As a leader, you have an obligation to keep your team moving together to achieve goals. One way to align your company, organization, or group is through a mission statement. A mission statement is more than some plaque on the wall in your reception area: it’s a cornerstone of your company culture, and serves as a constant reminder of why you do what you do. Whenever the organization faces a challenge, a setback, or overwhelm, any member of your group can return to the mission statement and remember why they began their journey in the first place.
Yes, a mission statement is that important.
It’s time to take a good look at your statement and ask yourself: does this mission statement still align with our current goals and how our company or organization is operating today?
“That sounds great, but we’ve gone through so much consulting and meeting and restructuring…I don’t even remember what a mission statement should be.”
We hear this a lot.

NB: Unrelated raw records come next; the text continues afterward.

(** * XAUUSD trading bot: the decision core of [src/trading_logic.py]

    A shallow embedding of the [TradingBot] class and of
    [run_trading_strategy].  A pandas [DataFrame] is an index (one
    timestamp per bar) with an ordered list of named columns; a float64
    cell is either [NaN] or a finite number, kept as its exact rational
    value (price data has no infinities).  The methods of [TradingBot]
    mutate [self.data] and print; they are written in a small state and
    exception monad over the bot's data and its standard output. *)

From Stdlib Require Import String List ZArith QArith Bool Arith Lia Lqa DecimalString.
Import ListNotations.
Open Scope string_scope.

(** ** Cells, columns, frames and rows *)

Inductive cell : Type :=
| NaN
| Num (q : Q).

Definition column : Type := list cell.

Record DataFrame : Type := mkFrame {
  index : list Z;                       (* timestamps, one per bar *)
  columns : list (string * column)      (* column name, samples by position *)
}.

(** A row of the frame, as [DataFrame.iloc[i]] returns it: a pandas
    Series labelled by the column names. *)
Definition row : Type := list (string * cell).

Definition nrows (d : DataFrame) : nat := length (index d).

(** [DataFrame.empty]: true when either axis has length 0. *)
Definition empty (d : DataFrame) : bool :=
  (nrows d =? 0)%nat || (length (columns d) =? 0)%nat.

Definition row_at (d : DataFrame) (i : nat) : row :=
  map (fun nc => (fst nc, nth i (snd nc) NaN)) (columns d).

Fixpoint lookup {A : Type} (k : string) (l : list (string * A)) : option A :=
  match l with
  | [] => None
  | (k', v) :: t => if String.eqb k k' then Some v else lookup k t
  end.

(** [col in latest]: membership among the labels of a row. *)
Definition has_label {A : Type} (k : string) (l : list (string * A)) : bool :=
  existsb (String.eqb k) (map fst l).

(** ** Comparisons of float cells: any comparison with NaN is false *)

Definition Qlt_bool (a b : Q) : bool := negb (Qle_bool b a).

Definition cell_lt (a b : cell) : bool :=
  match a, b with
  | Num x, Num y => Qlt_bool x y
  | _, _ => false
  end.

Definition cell_le (a b : cell) : bool :=
  match a, b with
  | Num x, Num y => Qle_bool x y
  | _, _ => false
  end.

Definition cell_gt (a b : cell) : bool := cell_lt b a.

(** ** Exceptions, results, output and the bot monad *)

Inductive exn : Type :=
| IndexError
| KeyError (key : string)
| AttributeError
| ValueError (msg : string)
| ProviderError (msg : string).

Inductive Result (A : Type) : Type :=
| Ok (a : A)
| Raise (e : exn).
Arguments Ok {A} a.
Arguments Raise {A} e.

Inductive Signal : Type := BUY | SELL | HOLD.

(** What the program prints.  Lines whose text depends on run-time values
    carry those values instead of their formatting. *)
Inductive event : Type :=
| Line (s : string)
| PrintLatestClose (c : cell)                       (* line 37 *)
| PrintFetchError (e : exn)                         (* line 39 *)
| PrintSignal (price : cell) (s : Signal) (reason : string)   (* line 112 *)
| FinalReport (asset : string) (time : Z) (price : cell)
              (s : Signal) (reason : string).       (* lines 136-142 *)

Record world : Type := mkWorld {
  data : option DataFrame;      (* self.data; None is Python's None *)
  out : list event              (* standard output, oldest first *)
}.

Definition M (A : Type) : Type := world -> Result A * world.

Definition ret {A : Type} (a : A) : M A := fun w => (Ok a, w).

Definition bind {A B : Type} (m : M A) (k : A -> M B) : M B :=
  fun w =>
    match m w with
    | (Ok a, w') => k a w'
    | (Raise e, w') => (Raise e, w')
    end.

Definition raise {A : Type} (e : exn) : M A := fun w => (Raise e, w).

Definition lift {A : Type} (r : Result A) : M A := fun w => (r, w).

Definition get_data : M (option DataFrame) := fun w => (Ok (data w), w).

Definition set_data (d : option DataFrame) : M unit :=
  fun w => (Ok tt, mkWorld d (out w)).

Definition print (e : event) : M unit :=
  fun w => (Ok tt, mkWorld (data w) (out w ++ [e])).

(** [try: body except Exception as e: handler e] *)
Definition try_except {A : Type} (body : M A) (handler : exn -> M A) : M A :=
  fun w =>
    match body w with
    | (Ok a, w') => (Ok a, w')
    | (Raise e, w') => handler e w'
    end.

Declare Scope bot_scope.
Delimit Scope bot_scope with bot.
Notation "x <- m ;; k" := (bind m (fun x => k))
  (at level 100, m at next level, right associativity) : bot_scope.
Notation "m ;;; k" := (bind m (fun _ => k))
  (at level 100, right associativity) : bot_scope.
Open Scope bot_scope.

(** ** Row access *)

(** [self.data.iloc[-k]]: the k-th row from the end, an IndexError when
    the frame has fewer than [k] rows. *)
Definition iloc_neg (d : DataFrame) (k : nat) : Result row :=
  if (k <=? nrows d)%nat then Ok (row_at d (nrows d - k)) else Raise IndexError.

(** [latest['name']]: a KeyError when the label is absent.  The cell is
    that of the one column with this label; a frame in which a label
    repeats (pandas then hands back a Series) is outside this model. *)
Definition getitem (r : row) (k : string) : Result cell :=
  match lookup k r with
  | Some c => Ok c
  | None => Raise (KeyError k)
  end.

(** ** Configuration (lines 9-12) *)

Definition SYMBOL : string := "GC=F".
Definition INTERVAL : string := "1h".
Definition PERIOD : string := "3d".

(** ** generate_signal (lines 67-115) *)

(** The value returned: the pair [('HOLD', None)] of lines 76 and 86, or
    the triple [(signal, latest['Close'], reason)] of line 115. *)
Inductive retval : Type :=
| Ret2 (s : Signal)
| Ret3 (s : Signal) (price : cell) (reason : string).

Definition ret_signal (r : retval) : Signal :=
  match r with
  | Ret2 s => s
  | Ret3 s _ _ => s
  end.

Definition required_cols : list string := ["RSI_14"; "MACD"; "MACD_S"; "SMA_200"].

Definition BUY_REASON : string :=
  "STRONG BUY: Confirmed Uptrend (Price > SMA_200) + MACD Bullish Cross + Healthy RSI (< 70).".
Definition SELL_REASON : string :=
  "SELL: Confirmed Downtrend (Price < SMA_200) + MACD Bearish Signal.".
Definition HOLD_REASON : string :=
  "HOLD: Awaiting clearer trend or momentum signal.".

(** Lines 88-110 once the cells have been read: the four BUY flags, then
    the if / elif / else chain.  Reading a cell cannot fail after the
    column check, except for ['Close'], which the check does not cover. *)
Definition decide (close sma200 macd macd_s rsi pmacd pmacd_s prsi : cell)
  : Signal * string :=
  let is_uptrend := cell_gt close sma200 in
  let is_macd_bullish_cross := cell_gt macd macd_s && cell_le pmacd pmacd_s in
  let is_rsi_rising := cell_gt rsi prsi in
  let is_rsi_safe := cell_lt rsi (Num 70) in
  if is_uptrend && is_macd_bullish_cross && is_rsi_rising && is_rsi_safe
  then (BUY, BUY_REASON)
  else if cell_lt close sma200 && cell_lt macd macd_s && cell_gt rsi (Num 50)
  then (SELL, SELL_REASON)
  else (HOLD, HOLD_REASON).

So, this is friendly reminder of what a mission statement:
A mission statement is a statement of direction that is brief, flexible, and distinctive. A mission should express an organization’s reason for being. It should answer what you do, why you do it, and the benefits that may be derived from your work.
Check out these examples:
Southwest Airlines: Dedication to the highest quality of Customer Service delivered with a sense of warmth, friendliness, individual pride, and Company Spirit.
Amazon:
To be Earth’s most customer-centric company, where customers can fi nd and discover anything they might want to buy online, and endeavors to offer its customers the lowest possible prices.
Coca-Cola: To refresh the world…To inspire moments of optimism and happiness…To create value and make a difference.

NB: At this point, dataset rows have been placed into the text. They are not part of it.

(** * Emotion-MVP inference pipeline: a shallow embedding and its properties

    The development follows the Python sources of the [emotion_mvp] package:

    - [emotion_tiers.py]   label vocabularies of the three tiers;
    - [classifier.py]      the two remote classifier adapters;
    - [api/plan_gate.py]   the plan policy table and [enforce];
    - [pipeline.py]        [predict_any] and its helpers;
    - [history.py]         the history log.

    Python values are modelled as follows.  A [str] is a [string] of 8-bit
    characters; the character classes of [str.strip], [str.lower],
    [str.splitlines] and of the regular expressions are the ones Python
    uses on ASCII text, characters above 127 are ordinary caseless
    non-space characters.  A [dict] is a [gmap]; a function that may raise
    returns a sum whose left side is the exception; code with effects
    threads a world.  A finite [float] is the rational it denotes:
    comparing and printing floats is exact on it; the sums of
    [_parse_timestr] and of the trim offset are taken without rounding.

    Remote services, media tools, the language detector, the translator
    and the clock are collaborators: functions on an abstract state [E]
    that the statements quantify over.  Of the records sent to the logger
    only the two that depend on the request are kept (the start record and
    the fallback warning); directories are not modelled, so [mkdir] has no
    counterpart. *)

From Stdlib Require Import ZArith QArith Qabs List String Ascii Bool Lia.
From Stdlib Require Import DecimalString.
From stdpp Require Import base option list gmap strings.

Microsoft : To enable people and businesses throughout the world to realize their full potential.
Starbucks : Establish Starbucks as the premier purveyor of the finest coffee in the world while maintaining our uncompromising principles while we grow.

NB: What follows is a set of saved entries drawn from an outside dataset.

(** * druid web: the serial session of [CrowConnection] and the script uploads

    A shallow embedding of [src/druid.js]: the class [CrowConnection]
    (lines 6-138) and the three upload routines of [DruidApp]
    ([runScript], [uploadScript], [uploadFileFromDrop]).

    The asynchronous methods are written in a small state-and-exception
    monad over a [World]: the global [druid] object, the trace of everything
    the code does to its surroundings (platform calls, observer callbacks,
    console and log output), and the read loops that are suspended in
    [await this.reader.read()].  How the platform answers a call (a promise
    that resolves or rejects) is an argument, [Env].

    A method runs from its call to its return with no other method
    interleaved at its awaits.  The interleaving the code is written for is
    modelled: the read loop runs beside the methods, one turn for each
    [read()] the platform settles, and a [reader.cancel()] ends the loops
    that wait on that reader.  An observer is the recorder of the trace: it
    returns normally.

    The page around the session comes after the uploads: the console with
    its history, its editor and its textarea, what the observers of the
    page show, the drops, the scripts of the bowery, and the name of the
    script.  These methods run over a [Desk], the [World] and the fields of
    [DruidApp] and of the page that they read and write. *)

From Stdlib Require Import String Ascii List Bool Arith Lia ZArith DecimalString.
Import ListNotations.
Local Open Scope string_scope.
Local Open Scope list_scope.

(** ** Text *)

Definition LF : string := String "010"%char EmptyString.
Definition CRLF : string := String "013"%char (String "010"%char EmptyString).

“Help! Our mission statement is muddled/boring/outdated.”
As part of your strategic planning and setting the 1-, 3- or 5-year goals for the organization, you should aside time to take a fresh look at the mission statement and see if you can even recreate it from a blank worksheet and come up with the same answers.
Assemble your leadership group or key stakeholders. Using a whiteboard or paper, answer the following questions:
What does this organization do?
Who does this organization do it for?
How do they benefit?
If your current statement is outdated or unclear, it may be because the answers to these questions have changed since the organization or company started. That’s okay! Update your mission statement accordingly. It will be an instant boost of clarity and confidence for your team.
Move your mission statement from good to great.
You can test the quality of your mission statement by using this checklist:
Does the mission describe your reason for existing?
Does it indicate the audience served and how they benefit?
Does it distinguish and differentiate you from others?
Will the mission motivate your team members?
Once you finalize your refreshed Mission Statement, distribute copies to the whole team, celebrate the new focus of the organization, and hang up a framed copy where everyone can visit it in the future.